That definitely didn’t happen. That’s not something that happened. I’m just going to say that for the record. What do you think about the basic AGs?
So let’s say I’m a very cost conscious customer. I’m going to use standard. Like what, what’s the starting point for HADR? Yeah.
The starting point is definitely. So technically database mirroring is still in there, right? You can still technically use it, but I will slap anyone who does. Like I will find you and I will slap you. Some people are into that.
I, well, it might be slap as a service for. Then you’ll get an invoice for it. Yeah. But the it’s, that’s actually a really great question, Joe, because it’s, it does offer the basics.
Like I’m not, I’m personally not a fan of basic AGs. Just in general, you get, you know, to what you were saying before you get just enough where it’s sort of helpful, but not really because of how it’s implemented. Like you get that taste and yes, that’s, that could be an impetus to upgrade.
But if you need that level, you should have been an enterprise anyway. I guess that’s just an argument there, but for the basic AGs, I do. I love them in terms of you actually get decent functionality for it.

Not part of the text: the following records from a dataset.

(** The fuel bound gives each nested value the fuel it needs. *)
Lemma nested_fuel {A} (sel : A -> json) (xs : list A) f :
  foldr Nat.max 0 (map (fun x => depth (sel x)) xs) < f ->
  Forall (fun x => forall f rest, depth (sel x) < f -> stop rest ->
            parse_value f (print (sel x) ++ rest) = Some (sel x, rest)) xs ->
  Forall (fun x => forall rest, stop rest ->
            parse_value f (print (sel x) ++ rest) = Some (sel x, rest)) xs.
Proof.
  intros Hd Hxs. apply foldr_max_le, Forall_map in Hd.
  eapply Forall_impl; [apply Forall_and; split; [exact Hd|exact Hxs]|].
  intros x [Hx Hp] rest Hr. by apply Hp.
Qed.

(** Parsing what was printed, followed by input that does not continue a
    number, reads the value back and leaves that input. *)
Lemma parse_print_gen v : forall f rest, depth v < f -> stop rest ->
  parse_value f (print v ++ rest) = Some (v, rest).
Proof.
  induction v as [| b | z | s | vs IH | kvs IH] using json_ind';
    intros [|f] rest Hd Hr; simpl in Hd; try lia.
  - reflexivity.
  - by destruct b.
  - cbn [print]. case_bool_decide.
    + cbn -[parse_nat digits]. rewrite parse_nat_digits by done. cbn.
      rewrite Z2N.id, Z.opp_involutive by lia. done.
    + pose proof (parse_nat_digits (Z.to_N z) rest Hr) as Hp.
      pose proof (digits_of_uint (N.to_uint (Z.to_N z))) as Hdig.
      pose proof (digits_nonempty (Z.to_N z)) as Hne.
      fold (digits (Z.to_N z)) in Hdig.
      destruct (digits (Z.to_N z)) as [|d ds]; [done|].
      apply Forall_cons in Hdig as [Hdig _].
      cbn [app parse_value].
      rewrite !(digit_neq d) by (done || reflexivity). rewrite Hdig.
      change (d :: ds ++ rest) with ((d :: ds) ++ rest). rewrite Hp. cbn. rewrite Z2N.id by lia. done.
  - unfold print, print_str. cbn [app]. rewrite <- app_assoc. cbn -[parse_str esc].
    rewrite parse_str_esc. cbn. by rewrite String.string_of_list_ascii_of_string.
  - cbn -[print_elems parse_elems]. change (is_digit "[") with false. cbn iota.
    destruct vs as [|w ws]; [reflexivity|].
    cbn [print_elems]. rewrite <- app_assoc, print_head by auto.
    rewrite (app_assoc (print w)). change (print w ++ ?x) with (print_elems print (w :: ws)).
    rewrite parse_elems_print; [done|done| |].
    + assert (foldr Nat.max 0 (map depth (w :: ws)) < f) by lia. by apply (nested_fuel id).
    + rewrite length_app. pose proof (print_elems_length print (w :: ws)). lia.
  - cbn -[print_members parse_members]. change (is_digit "{") with false. cbn iota.
    destruct kvs as [|[k w] kws]; [reflexivity|].
    rewrite members_next. cbn iota.
    rewrite parse_members_print; [done|done| |].
    + assert (foldr Nat.max 0 (map (fun kv => depth kv.2) ((k, w) :: kws)) < f) by lia.
      by apply (nested_fuel snd).
    + rewrite length_app. pose proof (print_members_length print ((k, w) :: kws)). lia.
Qed.
(* ===== verification/Database.v ===== *)
(** * Database: the [donated_items] table and the client of lib/database.ts

    [Module Server] is the hosted table as the client's queries use it: the
    rows with their primary key [id], the evaluation of each query the
    client sends (select ordered by [created_at] descending, insert with a
    server-chosen id and timestamp, delete where [id] equals a value) and
    the change notifications each committed write publishes on the realtime
    channel.  The server code is not part of the repository; its behaviour
    here is the documented behaviour of the queries (Postgres with the
    realtime publication), marked spec_modelled in the manifest.

    [Module Client] is lib/database.ts: each exported function, as the
    function from the raw [{ data, error }] response of the query to the
    value it returns, with its error branch, and the dispatch of the
    channel's two event kinds to the two callbacks of
    [subscribeToItemChanges]. *)

From stdpp Require Import sorting.
From S2P Require Import Prelude Types.

(** The [{ data, error }] pair every query resolves to. *)
Record response (A : Type) := mkResponse { data : option A; error : option string }.
Arguments mkResponse {A} _ _.
Arguments data {A} _.
Arguments error {A} _.

Definition ok {A} (a : A) : response A := mkResponse (Some a) None.
Definition failed {A} (msg : string) : response A := mkResponse None (Some msg).

(** The argument of [saveDonatedItemToDB]: the columns the client sets. *)
Record NewItem := mkNewItem {
  ni_name : string;
  ni_description : string;
  ni_category : string;
  ni_condition : string;
  ni_location : string;
  ni_contact_email : string;
  ni_image_url : string
}.

(** A [postgres_changes] notification: [payload.new] of an INSERT,
    [payload.old.id] of a DELETE. *)
Inductive change :=
| ChInsert (new : DatabaseDonatedItem)
| ChDelete (old_id : string).

Module Server.

(** The rows of the table, in storage order.  The primary key makes the
    ids unique: that is the table's invariant. *)
Definition table_wf (rows : list DatabaseDonatedItem) : Prop := NoDup (ids rows).

(** [ORDER BY created_at DESC]: the order the result must have. *)
Definition newer_first (a b : DatabaseDonatedItem) : Prop := (created_at b <= created_at a)%Z.

#[export] Instance newer_first_dec : RelDecision newer_first.
Proof. intros a b. unfold newer_first. apply _. Defined.

(** What a reply to [select('*').order('created_at', {ascending:false})]
    may be: the rows, in an order sorted by [created_at] descending (Postgres
    leaves the order of equal timestamps unspecified). *)
Definition select_reply (rows reply : list DatabaseDonatedItem) : Prop :=
  reply ≡ₚ rows /\ Sorted newer_first reply.

(** One such order, computed: a stable merge sort. *)
Definition select_ordered (rows : list DatabaseDonatedItem) : list DatabaseDonatedItem :=
  merge_sort newer_first rows.

(** The row [insert([item]).select().single()] creates: [id] and
    [created_at] are the column defaults, chosen by the server. *)
Definition new_row (fresh : string) (now : Z) (item : NewItem) : DatabaseDonatedItem := {|
  id := fresh;
  name := ni_name item;
  row_description := Some (ni_description item);
  row_category := ni_category item;
  row_condition := ni_condition item;
  row_location := ni_location item;
  contact_email := ni_contact_email item;
  image_url := Some (ni_image_url item);
  created_at := now
|}.

(** Execute the insert: a duplicate key is a unique violation, which
    aborts the statement. *)
Definition insert (fresh : string) (now : Z) (item : NewItem)
    (rows : list DatabaseDonatedItem)
    : response DatabaseDonatedItem * list DatabaseDonatedItem * list change :=
  if decide (fresh ∈ ids rows) then
    (failed "duplicate key value violates unique constraint", rows, [])
  else
    let r := new_row fresh now item in
    (ok r, rows ++ [r], [ChInsert r]).

(** Execute [delete().eq('id', k)]: every matching row goes and each one
    publishes a DELETE notification; no match is not an error. *)
Definition delete (k : string) (rows : list DatabaseDonatedItem)
    : response unit * list DatabaseDonatedItem * list change :=
  (ok tt, rows ⊖ k,
   map (fun r => ChDelete (id r)) (filter (fun r => get_id r = k) rows)).

(** The effect of a notification on the table it came from. *)
Definition apply_to_table (ch : change) (rows : list DatabaseDonatedItem)
    : list DatabaseDonatedItem :=
  match ch with
  | ChInsert r => rows ++ [r]
  | ChDelete k => rows ⊖ k
  end.
End Server.

Module Client.

(** [getDonatedItemsFromDB]: an error is logged and shown as no items. *)
Definition getDonatedItemsFromDB (res : response (list DatabaseDonatedItem))
    : list DatabaseDonatedItem :=
  match error res with
  | Some _ => []
  | None => default [] (data res)
  end.

(** The [{ data, error }] object [saveDonatedItemToDB] resolves to. *)
Record SaveResult := mkSaveResult {
  saved : option DatabaseDonatedItem;
  save_error : option string
}.

(** [saveDonatedItemToDB]: the error becomes [new Error(error.message)]. *)
Definition saveDonatedItemToDB (res : response DatabaseDonatedItem) : SaveResult :=
  match error res with
  | Some msg => mkSaveResult None (Some msg)
  | None => mkSaveResult (data res) None
  end.

(** [deleteDonatedItemFromDB]: [false] on error, [true] otherwise. *)
Definition deleteDonatedItemFromDB (res : response unit) : bool :=
  match error res with
  | Some _ => false
  | None => true
  end.

(** The channel of [subscribeToItemChanges]: an INSERT notification goes
    to [onInsert] with [payload.new], a DELETE one to [onDelete] with
    [payload.old.id]. *)
Definition subscribeToItemChanges {S : Type}
    (onInsert : DatabaseDonatedItem -> S -> S) (onDelete : string -> S -> S)
    (ch : change) (s : S) : S :=
  match ch with
  | ChInsert r => onInsert r s
  | ChDelete k => onDelete k s
  end.
End Client.

(** ** Properties of the server model *)

Module ServerFacts.
Import Server.

(** Replaying a list of notifications on a table. *)
Definition replay (chs : list change) (rows : list DatabaseDonatedItem) :=
  foldl (fun r ch => apply_to_table ch r) rows chs.

Lemma replay_app chs1 chs2 rows :
  replay (chs1 ++ chs2) rows = replay chs2 (replay chs1 rows).
Proof. unfold replay. apply foldl_app. Qed.

(** The merge sort computes a legal reply to the ordered select. *)
Lemma select_ordered_reply rows : select_reply rows (select_ordered rows).
Proof.
  split; [apply merge_sort_Permutation|].
  apply Sorted_merge_sort. intros a b. unfold newer_first. lia.
Qed.

Lemma insert_fresh fresh now item rows :
  fresh ∉ ids rows ->
  insert fresh now item rows =
    (ok (new_row fresh now item), rows ++ [new_row fresh now item],
     [ChInsert (new_row fresh now item)]).
Proof. intros Hf. unfold insert. by rewrite decide_False. Qed.

Lemma delete_rows_notin k rows : k ∉ ids rows ->
  filter (fun r => get_id r = k) rows = [].
Proof.
  induction rows as [|r rows IH]; intros Hk; [done|].
  rewrite ids_cons, elem_of_cons in Hk.
  rewrite filter_cons_False by (cbn; naive_solver). naive_solver.
Qed.

(** Deleting the same id again and again is deleting it once. *)
Lemma replay_deletes k (rs rows : list DatabaseDonatedItem) :
  Forall (fun r => get_id r = k) rs ->
  replay (map (fun r => ChDelete (id r)) rs) (rows ⊖ k) = rows ⊖ k.
Proof.
  intros Hall. induction Hall as [|r rs Hr _ IH]; [done|].
  simpl. change (id r) with (get_id r). rewrite Hr, remove_id_idem. exact IH.
Qed.
End ServerFacts.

I just hate that you can’t, there’s no upgrade path. And what I mean by that is you put in the basic AG. Yeah.
You can’t do your readable secondary. You can’t do a bunch of stuff for the reason why you would actually use it. Uh, but if you’re saying just for HADR, you kind of get the HADR, right? You kind of get it.
It’s not a hundred percent, but you, you get 50% of the way there and, and you can play with it and say, okay, this may actually work for the, so for this one rope, you know, maybe critical system or something, that’s where we go. We don’t upgrade any of the other licenses.
Sure. But I don’t like that there is no upgrade path. So what I mean by that is let’s say you create a basic availability group and you say, this is, this is awesome.
We love it. We want to go to enterprise. We tried developer edition, you know, as a, as an example for enterprise and it worked really well based on what we’ve done. This and that.
Not now, what do you do now? You take a replica out upgraded to enterprise and do what? Yeah, exactly.
As someone who is very ill-informed about this, I did ask a question on Stack Exchange four years ago and I think you were still boycoring at the time because you didn’t answer personally. So you really let me down there.
So the question I asked was basically, I’m reading about basic availability groups. You can’t do integrity checks on the secondary. This seems really bad.
Like, is this even tenable? And the answers were generally, well, if you’re willing to like fail over often so you can integrity check your secondary, then sure. That’s what everyone wants to do.
Yeah. Fail over into an integrity check. Yeah, that’s definitely what everyone wants to do. But speaking of a taste, I’ve heard rumors that we’re going to have a video dedicated to how 2025 changes pages.
Have you heard that rumor, Eric? I have. I have. I’ve actually heard that rumor about someone on this radio program producing that video. Yeah.
That person should really get it done. Yeah. That person should get it done. Anyway, I have two thoughts on this, and we can close out whenever. One is it two.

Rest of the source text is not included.